4

I have a very hard time handling bitswapping in python3.

So far I found fast bitswapping algorithms in C here and here, but I wasn't able to properly translate that into python3, because handling the data, using the correct data types and not getting confused by different encodings was impossible for me.

The only solution, that worked for me was using BitArray to do the swapping like this:

with open(file_swapped, 'wb') as out, open(file, 'rb') as inp:
    byte_in = inp.read(1)
    while byte_in:
        tmp = bitstring.BitArray(byte_in)
        tmp.reverse()
        byte_out = tmp._getbytes()
        byte_in = inp.read(1)

However this algorithm takes more than 2 Minutes to process the data that needs to be bitswapped. Profiling of this algorithm showed, that the creation of an BitArray takes most of the total time.

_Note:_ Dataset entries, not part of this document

(** X16. With nothing stored, the active profile is the default one and
    the combo settings in effect are those of the built-in table: for every
    id, [getEffectiveComboSettings] returns the copy of what
    [getComboSettings] finds, and nothing when it finds nothing. *)
Theorem default_profile_gives_the_builtin_combos
    (uuid : nat -> string) (now : nat -> Z) (difficultyId : string) :
  let s := ProfileContext.mount uuid now None None in
  ProfileContext.activeProfile s = Some ProfileUtils.createDefaultProfile
  /\ ProfileContext.getEffectiveComboSettings s difficultyId
     = Js.Returned
         (option_map Shape.ofBuiltin
            (DifficultyConfig.getComboSettings difficultyId)).
Proof.
  cbv zeta. split; [reflexivity |].
  unfold ProfileContext.getEffectiveComboSettings,
    ProfileContext.getEffectiveSettings.
  change (ProfileContext.activeProfile (ProfileContext.mount uuid now None None))
    with (Some ProfileUtils.createDefaultProfile).
  cbv -[String.eqb].
  destruct (String.eqb "very-easy" difficultyId); [reflexivity |].
  destruct (String.eqb "easy" difficultyId); [reflexivity |].
  destruct (String.eqb "normal" difficultyId); [reflexivity |].
  destruct (String.eqb "hard" difficultyId); [reflexivity |].
  destruct (String.eqb "very-hard" difficultyId); reflexivity.
Qed.

(** ** What is kept in the storage *)

Section Kept.

Import UseLocalStorage.

Lemma getItem_filter_other (key other : string) (st : Storage) :
  other <> key ->
  getItem other (removeItem key st) = getItem other st.
Proof.
  intros Hne. unfold getItem, removeItem. f_equal.
  induction st as [| e st IH]; [reflexivity |].
  cbn [filter Js.find].
  destruct (String.eqb (fst e) key) eqn:Ek; cbn [negb].
  - apply String.eqb_eq in Ek.
    assert (Eo : String.eqb (fst e) other = false)
      by (apply String.eqb_neq; congruence).
    rewrite Eo. exact IH.
  - cbn [Js.find]. destruct (String.eqb (fst e) other); [reflexivity | exact IH].
Qed.

Lemma getItem_removed (key : string) (st : Storage) :
  getItem key (removeItem key st) = None.
Proof.
  unfold getItem, removeItem.
  induction st as [| e st IH]; [reflexivity |].
  cbn [filter]. destruct (String.eqb (fst e) key) eqn:Ek; cbn [negb]; [exact IH |].
  cbn [Js.find]. rewrite Ek. exact IH.
Qed.

End Kept.

(** X17. [removeFromStorage] removes its key and nothing else: the key is
    no longer found, every other key is found with the value it had, and
    removing a key that is not there changes nothing. *)
Theorem removeFromStorage_removes_one_key
    (key : string) (st : UseLocalStorage.Storage) :
  UseLocalStorage.getItem key (UseLocalStorage.removeFromStorage key st) = None
  /\ (forall other, other <> key ->
        UseLocalStorage.getItem other (UseLocalStorage.removeFromStorage key st)
        = UseLocalStorage.getItem other st)
  /\ (forallb (fun e => negb (String.eqb (fst e) key)) st = true ->
      UseLocalStorage.removeFromStorage key st = st).
Proof.
  unfold UseLocalStorage.removeFromStorage.
  split; [apply getItem_removed |].
  split; [intros other Hne; apply getItem_filter_other; exact Hne |].
  intros H. unfold UseLocalStorage.removeItem.
  induction st as [| e st IH]; [reflexivity |].
  cbn [forallb] in H. apply andb_prop in H. destruct H as [He Hs].
  cbn [filter]. rewrite He, (IH Hs). reflexivity.
Qed.

(** X18. The default profile is never written to the storage: what the
    provider keeps under its key is the list of the profiles that are not
    flagged [isDefault], in their order, and the key is removed when there
    is none; so with nothing stored at the mount, nothing is stored after
    it. *)
Theorem default_profile_is_not_persisted
    (s : ProfileContext.Store) (uuid : nat -> string) (now : nat -> Z)
    (savedActive : option string) :
  (forall customs,
     ProfileContext.persistedProfiles s = Some customs ->
     customs <> []
     /\ customs
        = filter (fun p => negb (ProfileContext.isTrue (ProfileUtils.isDefault p)))
                 (ProfileContext.profiles s)
     /\ ~ In ProfileUtils.createDefaultProfile customs)
  /\ (ProfileContext.persistedProfiles s = None <->
      forall p, In p (ProfileContext.profiles s) ->
                ProfileContext.isTrue (ProfileUtils.isDefault p) = true)
  /\ ProfileContext.persistedProfiles
       (ProfileContext.mount uuid now None savedActive) = None.
Proof.
  unfold ProfileContext.persistedProfiles.
  set (keep := fun p => negb (ProfileContext.isTrue (ProfileUtils.isDefault p))).
  split; [| split].
  - intros customs H.
    destruct (filter keep (ProfileContext.profiles s)) as [| p l] eqn:E;
      [discriminate H |].
    injection H as <-. split; [discriminate |]. split; [reflexivity |].
    intros Hin. rewrite <- E in Hin. apply filter_In in Hin.
    destruct Hin as [_ Hk]. discriminate Hk.
  - split.
    + intros H p Hin.
      destruct (filter keep (ProfileContext.profiles s)) as [| q l] eqn:E;
        [| discriminate H].
      destruct (ProfileContext.isTrue (ProfileUtils.isDefault p)) eqn:Ed;
        [reflexivity |].
      assert (Hp : In p (filter keep (ProfileContext.profiles s)))
        by (apply filter_In; split; [exact Hin | unfold keep; rewrite Ed; reflexivity]).
      rewrite E in Hp. destruct Hp.
    + intros H.
      destruct (filter keep (ProfileContext.profiles s)) as [| q l] eqn:E;
        [reflexivity |].
      assert (Hq : In q (filter keep (ProfileContext.profiles s)))
        by (rewrite E; left; reflexivity).
      apply filter_In in Hq. destruct Hq as [Hin Hk].
      unfold keep in Hk. rewrite (H q Hin) in Hk. discriminate Hk.
  - unfold ProfileContext.mount, ProfileContext.validateActiveProfile.
    cbn [ProfileContext.initialProfiles ProfileContext.profiles
         ProfileContext.activeProfileId].
    destruct (negb _ && negb _); [destruct (existsb _ _) |]; reflexivity.
Qed.
(** Replace-and-push: the branch of AppendEntries that changes the log. *)
Lemma replace_suffix_run full s i ets :
  logs_rep full (logs s) -> unlocked s -> lci (logs s) <= i <= lli (logs s) ->
  lenZ full + lenZ ets < 2^31 ->
  exists s' lg',
    (when (i <? lli (logs s)) (removeAfter i);; pushEntries ets;; persistState) s = Done tt s' /\
    with_logs s lg' s' /\ logs s' = lg' /\ saved s' /\
    logs_rep (take (Z.to_nat (i + 1)) full ++ ets) lg' /\ same_progress (logs s) lg'.
Proof.
  intros H Hu Hi Hfit. pose proof (rep_lli _ _ H) as Hlli.
  assert (exists lg1, (when (i <? lli (logs s)) (removeAfter i)) s = Done tt (set_logs lg1 s) /\
    logs_rep (take (Z.to_nat (i + 1)) full) lg1 /\ same_progress (logs s) lg1)
    as (lg1 & E1 & H1 & P1).
  { destruct (i <? lli (logs s)) eqn:E; simpl.
    - by apply removeAfter_rep; [|apply Hu|].
    - apply Z.ltb_ge in E. exists (logs s). rewrite set_logs_logs. split; [done|].
      rewrite take_ge by lia. done. }
  rewrite (bind_done _ _ _ _ _ E1).
  destruct (pushEntries_rep (take (Z.to_nat (i + 1)) full) (set_logs lg1 s) ets)
    as (lg2 & E2 & H2 & P2).
  { done. }
  { simpl. destruct P1 as [-> _]. apply Hu. }
  { rewrite length_take. lia. }
  rewrite (bind_done _ _ _ _ _ E2).
  destruct (persistState_run (set_logs lg2 (set_logs lg1 s))) as (ps & E3 & Hps & _).
  { split; [|apply Hu]. destruct P1 as [P1 _], P2 as [P2 _], Hu as [Hu _]. simpl in *. congruence. }
  rewrite E3. eexists _, lg2. split; [done|]. do 4 (split; [done|]).
  by eapply same_progress_trans.
Qed.

(** followerAppendEntries implements [append_spec]. *)
Lemma followerAppendEntries_rep full s prev ets :
  logs_rep full (logs s) -> unlocked s -> lenZ full + lenZ ets < 2^31 ->
  exists s', followerAppendEntries (Some (mkSendEntries ets prev)) s
      = Done (snd (append_spec (lci (logs s)) full prev ets)) s' /\
    with_logs s (logs s') s' /\
    logs_rep (fst (append_spec (lci (logs s)) full prev ets)) (logs s') /\
    same_progress (logs s) (logs s').
Proof.
  intros H Hu Hfit. pose proof (rep_lli _ _ H) as Hlli. pose proof (rep_lci _ _ H) as Hlci.
  pose proof (rep_offset _ _ H) as Hoff.
  assert (with_logs s (logs s) s) as Hsame.
  { unfold with_logs. by rewrite set_logs_logs, set_persister_persister. }
  unfold followerAppendEntries, append_spec, LCI, LLI. cbn [PrevLogInfo Entries].
  rewrite !bind_gets.
  destruct (li_Index prev <? lci (logs s)) eqn:E1; [by exists s|].
  rewrite bind_gets. apply Z.ltb_ge in E1.
  rewrite (proj2 (Z.ltb_ge _ _)) by lia.
  rewrite Z.gtb_ltb, Hlli. destruct (lenZ full - 1 <? li_Index prev) eqn:E2; [by exists s|].
  apply Z.ltb_ge in E2.
  rewrite (bind_done _ _ s ((li_Index prev <? 0) || (term_at full (li_Index prev) =? li_Term prev)) s).
  2:{ destruct (li_Index prev <? 0) eqn:E3; [done|].
      rewrite (bind_done _ _ _ _ _ (indexLogTermNoLock_rep full s (li_Index prev) H ltac:(lia))).
      done. }
  destruct (_ || _) eqn:E4; [|by exists s].
  destruct (length ets) as [|n] eqn:El; cbn [Nat.eqb Nat.ltb Nat.leb when fst snd].
  - rewrite bind_ret. exists s. done.
  - rewrite <- Hlli.
    destruct (replace_suffix_run full s (li_Index prev) ets) as (s' & lg' & E & W & L & _ & R & P);
      [done|done|lia|lia|].
    rewrite (bind_done _ _ _ _ _ E). exists s'. subst lg'. done.
Qed.

(** leaderAppendEntry appends the stamped entry, persists, and returns the last
    index and the command's number. *)
Lemma leaderAppendEntry_rep full s et :
  logs_rep full (logs s) -> unlocked s -> lenZ full + 1 < 2^31 ->
  exists s', leaderAppendEntry et s = Done (lenZ full, CommandIndex (stamped full et)) s' /\
    with_logs s (logs s') s' /\ saved s' /\
    logs_rep (full ++ [stamped full et]) (logs s') /\ same_progress (logs s) (logs s').
Proof.
  intros H Hu Hfit. unfold leaderAppendEntry.
  destruct (pushEntry_rep full s et H (proj1 Hu) Hfit) as (lg & E & R & P).
  rewrite (bind_done _ _ _ _ _ E).
  destruct (persistState_run (set_logs lg s)) as (ps & E2 & Hps & _).
  { split; [|apply Hu]. destruct P as [P _], Hu as [Hu _]. simpl. congruence. }
  rewrite (bind_done _ _ _ _ _ E2). unfold LLI. rewrite bind_gets.
  exists (set_persister ps (set_logs lg s)). split; [|done].
  simpl. rewrite (rep_lli _ _ R), length_app. simpl. unfold mret, M_ret. repeat f_equal. lia.
Qed.

(** updateCommit moves the commit index up to the leader's, never past the log,
    and queues exactly the newly committed entries. *)
Definition commit_spec full (c leaderCommit : Z) : Z := Z.max c (Z.min leaderCommit (lenZ full - 1)).

Lemma updateCommit_rep full s lc :
  logs_rep full (logs s) -> unlocked s -> (length (applier (logs s)) < APPLIER_CAP)%nat ->
  exists s', updateCommit lc s = Done tt s' /\ with_logs s (logs s') s' /\
    logs_rep full (logs s') /\ rw (logs s') = Unlocked /\ lai (logs s') = lai (logs s) /\
    snapshot (logs s') = snapshot (logs s) /\
    lci (logs s') = commit_spec full (lci (logs s)) lc /\
    applier (logs s') = applier (logs s) ++
      (if lci (logs s) <? lci (logs s')
       then [ApplyLogEntry (segment full (lci (logs s) + 1) (lci (logs s') + 1)) (lci (logs s'))]
       else []).
Proof.
  intros H Hu Hcap. pose proof (rep_lli _ _ H) as Hlli. pose proof (rep_lci _ _ H) as Hlci.
  pose proof (rep_offset _ _ H) as Hoff. pose proof (rep_len _ _ H) as Hlen.
  pose proof (rep_fits _ _ H) as Hfits.
  assert (with_logs s (logs s) s) as Hsame.
  { unfold with_logs. by rewrite set_logs_logs, set_persister_persister. }
  unfold updateCommit, LCI, LLI. rewrite bind_gets. unfold commit_spec.
  destruct (lc <=? lci (logs s)) eqn:E1.
  { apply Z.leb_le in E1. exists s. split_and!; try done; [apply Hu|lia|].
    by rewrite Z.ltb_irrefl, app_nil_r. }
  apply Z.leb_gt in E1. rewrite bind_gets, minInt_min, Z.gtb_ltb, Hlli.
  destruct (lci (logs s) <? Z.min lc (lenZ full - 1)) eqn:E2.
  2:{ apply Z.ltb_ge in E2. exists s. split_and!; try done; [apply Hu|lia|].
      by rewrite Z.ltb_irrefl, app_nil_r. }
  apply Z.ltb_lt in E2. set (nc := Z.min lc (lenZ full - 1)) in *.
  rewrite bind_gets. erewrite bind_done by (apply go_slice_ok; lia).
  erewrite bind_done.
  2:{ unfold applier_send, chan_send. rewrite decide_True by done. done. }
  rewrite bind_modify, to_int32_small by (unfold is_int32; lia).
  set (s1 := on_logs (set_lci nc) _).
  destruct (persistState_run s1) as (ps & E3 & Hps & _); [apply Hu|].
  rewrite E3. eexists. split; [done|]. cbn [set_persister set_logs logs s1 on_logs].
  split; [done|]. split_and!; try done.
  - apply (rep_frame full (logs s)); try done. simpl. lia.
  - apply Hu.
  - simpl. lia.
  - simpl. rewrite (proj2 (Z.ltb_lt _ _)) by done. do 3 f_equal.
    apply rep_slice; [done|lia].
Qed.

End logs_methods.
(* ===== verification/Snapshots.v ===== *)
(** Log compaction and recovery (raft/log.go: takeSnapshot,
    followerInstallSnapshot, newLogs).

    takeSnapshot and followerInstallSnapshot call [persist] while they hold the
    write lock of the logs, and [persist] takes the read lock of the same
    mutex: both are shown to update the fields in memory and then to wait for
    ever with nothing saved.  Recovery is shown to rebuild the abstract log
    that was saved. *)

From S2P Require Import Prelude RaftTypes Persist Logs LogsSpec.

Section numbering.
Context {Cmd : Type}.
Implicit Types full ets : list (LogEntry Cmd).

Lemma next_command_app full ets :
  next_command (full ++ ets) = next_command full + lenZ ets - count_if is_noop ets.
Proof. unfold next_command. len. Qed.

Lemma numbered_nil : numbered (@nil (LogEntry Cmd)).
Proof. intros i et H. pose proof (nthZ_Some _ _ _ H). simpl in *. lia. Qed.

Lemma numbered_take full n : numbered full -> numbered (take (Z.to_nat n) full).
Proof.
  intros H i et Hi En. pose proof (nthZ_Some _ _ _ Hi) as Hr. rewrite length_take in Hr.
  rewrite nthZ_take in Hi by lia. rewrite take_take, Nat.min_l by lia. eauto.
Qed.

(** A leader's stamped entry continues the numbering. *)
Lemma numbered_stamped full et : numbered full -> numbered (full ++ [stamped full et]).
Proof.
  intros H i et' Hi En. pose proof (nthZ_Some _ _ _ Hi) as Hr. rewrite length_app in Hr. simpl in Hr.
  destruct (decide (i < lenZ full)) as [Hlt|Hge].
  - rewrite nthZ_app_l in Hi by done. rewrite take_app_le by lia. eauto.
  - replace i with (lenZ full) in * by lia. rewrite nthZ_last in Hi. injection Hi as <-.
    rewrite take_app_length' by lia. unfold stamped in *. destruct (is_noop et) eqn:E; [congruence|done].
Qed.

(** No two commands have the same number. *)
Lemma numbered_lt full i j et et' :
  numbered full -> nthZ full i = Some et -> nthZ full j = Some et' ->
  is_noop et = false -> is_noop et' = false -> i < j -> CommandIndex et < CommandIndex et'.
Proof.
  intros H Hi Hj Ei Ej Hlt. rewrite (H _ _ Hi Ei), (H _ _ Hj Ej).
  pose proof (nthZ_Some _ _ _ Hi). pose proof (nthZ_Some _ _ _ Hj).
  rewrite <- (take_drop (Z.to_nat i) (take (Z.to_nat j) full)).
  rewrite take_take, Nat.min_l by lia. rewrite next_command_app.
  destruct (drop (Z.to_nat i) (take (Z.to_nat j) full)) as [|e l] eqn:Ed.
  { apply (f_equal length) in Ed. rewrite length_drop, length_take in Ed. simpl in Ed. lia. }
  assert (e = et) as ->.
  { assert (nthZ (e :: l) 0 = Some et) as E0.
    { rewrite <- Ed, nthZ_drop, nthZ_take by lia. rewrite <- Hi. f_equal. lia. }
    by injection E0. }
  rewrite count_if_cons, Ei, length_cons. pose proof (count_if_bounds is_noop l). lia.
Qed.

(** The search loop finds the first command with the number asked for, and the
    noops before it. *)
Lemma search_command_found c off ets et (k : nat) i n :
  ets !! k = Some et -> is_noop et = false -> CommandIndex et = c ->
  (forall j e, (j < k)%nat -> ets !! j = Some e -> is_noop e = false -> CommandIndex e <> c) ->
  search_command c off ets i n = (i + Z.of_nat k + off, n + count_if is_noop (take k ets)).
Proof.
  revert k i n. induction ets as [|e ets IH]; intros k i n Hk En Hc Hfirst; [done|].
  destruct k as [|k]; simpl.
  - injection Hk as ->. rewrite En, Hc, Z.eqb_refl. rewrite count_if_nil. f_equal; lia.
  - simpl in Hk.
    assert (forall j e, (j < k)%nat -> ets !! j = Some e -> is_noop e = false -> CommandIndex e <> c)
      as Hf by (intros j e' ??; apply (Hfirst (S j)); [lia|done]).
    rewrite count_if_cons. destruct (is_noop e) eqn:Ee.
    + rewrite (IH k) by done. f_equal; lia.
    + rewrite (proj2 (Z.eqb_neq _ _)) by (apply (Hfirst 0%nat); [lia|done|done]).
      rewrite (IH k) by done. f_equal; lia.
Qed.

Lemma search_command_rep full lg i et :
  logs_rep full lg -> numbered full -> offset lg <= i -> nthZ full i = Some et ->
  is_noop et = false ->
  search_command (CommandIndex et) (offset lg) (entries lg) 0 0
  = (i, count_if is_noop (take (Z.to_nat i) full) - count_if is_noop (take (Z.to_nat (offset lg)) full)).
Proof.
  intros H Hnum Hi Het En. pose proof (rep_offset _ _ H) as Hoff.
  pose proof (nthZ_Some _ _ _ Het) as Hr. rewrite (rep_entries _ _ H).
  erewrite (search_command_found _ _ _ et (Z.to_nat (i - offset lg))); try done.
  - f_equal; [lia|]. rewrite Z.add_0_l, take_drop_commute.
    replace (Z.to_nat (offset lg) + Z.to_nat (i - offset lg))%nat with (Z.to_nat i) by lia.
    rewrite <- (count_if_take_drop is_noop (Z.to_nat (offset lg)) (take (Z.to_nat i) full)).
    rewrite take_take, Nat.min_l by lia. lia.
  - rewrite lookup_drop, <- Het, nthZ_nat by lia. f_equal. lia.
  - intros j e Hj He Ene Hc. rewrite lookup_drop in He.
    assert (CommandIndex e < CommandIndex et); [|lia].
    apply (numbered_lt full (offset lg + Z.of_nat j) i); try done; [|lia].
    rewrite nthZ_nat by lia. rewrite <- He. f_equal. lia.
Qed.
End numbering.

Section snapshots.
Context {Cmd : Type} `{!Gob Cmd}.
Implicit Types full : list (LogEntry Cmd).
Implicit Types s : Raft Cmd.

(** The logs as takeSnapshot leaves them in memory at log index [i]. *)
Definition compacted full (i : Z) (et : LogEntry Cmd) (snap : bytes) (lg : Logs Cmd) : Logs Cmd :=
  mkLogs (drop (Z.to_nat (i + 1)) full) (lci lg) (lli lg) i (noopCount lg) (i + 1) (applier lg)
    (Some (mkSnapshot snap i (et_Term et) (CommandIndex et)
             (count_if is_noop (take (Z.to_nat (i + 1)) full)))) WLocked.

Lemma take_succ full i et :
  nthZ full i = Some et -> take (Z.to_nat (i + 1)) full = take (Z.to_nat i) full ++ [et].
Proof.
  intros H. pose proof (nthZ_Some _ _ _ H). rewrite nthZ_nat in H by lia.
  rewrite <- (take_S_r _ _ _ H). f_equal. lia.
Qed.

(** Compaction does not change the abstract log. *)
Lemma compacted_rep full i et snap lg :
  logs_rep full lg -> nthZ full i = Some et -> i <= lci lg -> logs_rep full (compacted full i et snap lg).
Proof.
  intros H Het Hi. pose proof (nthZ_Some _ _ _ Het). pose proof (rep_lli _ _ H).
  pose proof (rep_lci _ _ H). split; simpl; try apply H; try lia; [done|].
  split; [done|]. split; [|done]. by exists et.
Qed.

Lemma takeSnapshot_run full s i et snap :
  logs_rep full (logs s) -> numbered full -> unlocked s ->
  offset (logs s) <= i -> nthZ full i = Some et -> is_noop et = false ->
  takeSnapshot (CommandIndex et) snap s
  = Blocked (set_saveLock WLocked (set_logs (compacted full i et snap (logs s)) s)).
Proof.
  intros H Hnum [Hrw Hsl] Hi Het En. unfold takeSnapshot. rewrite bind_gets.
  rewrite (search_command_rep full _ i et) by done.
  pose proof (rep_len _ _ H) as Hlen. pose proof (nthZ_Some _ _ _ Het) as Hr.
  pose proof (rep_offset _ _ H) as Hoff. pose proof (rep_fits _ _ H) as Hfits.
  rewrite (proj2 (Z.ltb_lt _ _)) by lia. rewrite bind_assert.
  erewrite bind_done by (apply go_index_ok; by rewrite (rep_nth full)).
  rewrite Z.eqb_refl, bind_assert.
  unfold mbind at 1, M_bind at 1, logs_Lock, Lock, logs_rw. rewrite Hrw.
  erewrite bind_done.
  2:{ apply (indexLogTermNoLock_rep full); [by apply rep_set_rw|]. simpl. lia. }
  rewrite bind_modify. erewrite bind_done by (apply go_slice_from; lia).
  rewrite !bind_modify. apply bind_blocked. rewrite persist_blocked by done. f_equal.
  rewrite to_int32_small by (unfold is_int32; lia).
  unfold compacted, set_logs_rw, on_logs. unfold set_saveLock, set_logs. simpl. f_equal. unfold set_lai. simpl.
  rewrite (rep_entries _ _ H), drop_drop. f_equal.
  - f_equal. lia.
  - unfold term_at. rewrite Het. do 2 f_equal.
    rewrite (take_succ _ _ _ Het), count_if_app, count_if_cons, En, count_if_nil.
    pose proof (rep_snapshot _ _ H) as Hs. destruct (snapshot (logs s)) as [sn|].
    + destruct Hs as (Ho & _ & ->). lia.
    + rewrite Hs. simpl. rewrite take_0, count_if_nil. lia.
Qed.

(** The logs as followerInstallSnapshot leaves them in memory. *)
Definition installed (sn : Snapshot) (lg : Logs Cmd) : Logs Cmd :=
  mkLogs [] (to_int32 (LastIncludeIndex sn)) (to_int32 (LastIncludeIndex sn)) (lai lg)
    (to_int32 (sn_NoopCount sn)) (LastIncludeIndex sn + 1)
    (applier lg ++ [ApplySnapshotEntry sn]) (Some sn) WLocked.

Lemma followerInstallSnapshot_run s sn :
  unlocked s -> (length (applier (logs s)) < APPLIER_CAP)%nat ->
  followerInstallSnapshot sn s
  = Blocked (set_saveLock WLocked (set_logs (installed sn (logs s)) s)).
Proof.
  intros [Hrw Hsl] Hcap. unfold followerInstallSnapshot.
  unfold mbind at 1, M_bind at 1, logs_Lock, Lock, logs_rw. rewrite Hrw.
  rewrite !bind_modify. erewrite bind_done.
  2:{ unfold applier_send, chan_send. simpl. rewrite decide_True by done. done. }
  apply bind_blocked. by rewrite persist_blocked.
Qed.

(** * Recovery *)

(** What is queued for the service when a peer comes back. *)
Definition resume_queue full (lg : Logs Cmd) : list (ApplyEntry Cmd) :=
  let rest := if lai lg <? lci lg
              then [ApplyLogEntry (segment full (lai lg + 1) (lci lg + 1)) (lci lg)] else [] in
  match snapshot lg with
  | Some sn => if lai lg <? LastIncludeIndex sn then [ApplySnapshotEntry sn] else rest
  | None => rest
  end.

Lemma newLogs_run {S} (st : S) full s :
  logs_rep full (logs s) -> -1 <= lai (logs s) ->
  (snapshot (logs s) <> None -> snapshot_data s <> []) ->
  newLogs (Some (p_Logs (persistent_state s))) (snapshot_data s) st
  = Done (set_rw Unlocked (set_applier (resume_queue full (logs s)) (logs s))) st.
Proof.
  intros H Hlai Hdata. unfold newLogs.
  erewrite (bind_done _ _ _ (set_rw Unlocked (set_applier [] (logs s)))).
  2:{ unfold snapshot_data in *. simpl. destruct (snapshot (logs s)) as [sn|] eqn:E; simpl.
      - destruct (sn_Snapshot sn) as [|b bs] eqn:Eb; [exfalso; by apply Hdata|].
        unfold set_rw, set_applier. simpl. rewrite E, <- Eb. by destruct sn.
      - unfold set_rw, set_applier. simpl. by rewrite E. }
  pose proof (rep_len _ _ H) as Hlen. pose proof (rep_lci _ _ H) as Hlci.
  pose proof (rep_lli _ _ H) as Hlli. pose proof (rep_offset _ _ H) as Hoff.
  unfold resume_queue. cbn [set_rw set_applier lai lci snapshot offset entries].
  set (resume := if lai (logs s) <? lci (logs s) then _ else mret _).
  set (q := if lai (logs s) <? lci (logs s) then _ else []).
  assert (offset (logs s) - 1 <= lai (logs s) ->
    resume st = Done (set_rw Unlocked (set_applier q (logs s))) st) as Hres.
  { intros Hle. unfold resume, q. destruct (lai (logs s) <? lci (logs s)) eqn:E; [|done].
    apply Z.ltb_lt in E. erewrite bind_done by (apply go_slice_ok; lia).
    by rewrite (rep_slice full) by (done || lia). }
  pose proof (rep_snapshot _ _ H) as Hs. destruct (snapshot (logs s)) as [sn|] eqn:Esn.
  - destruct (lai (logs s) <? LastIncludeIndex sn) eqn:El.
    + done.
    + apply Hres. apply Z.ltb_ge in El. lia.
  - apply Hres. lia.
Qed.
End snapshots.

Every attempt to convert the binary input data to strings of '0' and '1' or integers, to do the "swapping"-part manually, failed, because the data has no specific encoding (utf-8 / utf-16 didn't work)

Here is an example of my Input Data

Does anyone know a fast way, to do the task described above?

5 Answers 5

6

You could try something like the following approach. This uses Python's bytes.maketrans() and translate() functions.

def reverse_bits(x):
    return (int('{:08b}'.format(x)[::-1], 2))

reverse_table = bytes.maketrans(bytes(range(0,256)), bytes(reverse_bits(x) for x in range(0, 256)))

with open('input.txt', 'rb') as f_input, open('output.txt', 'wb') as f_output:
    data = f_input.read()
    f_output.write(data.translate(reverse_table))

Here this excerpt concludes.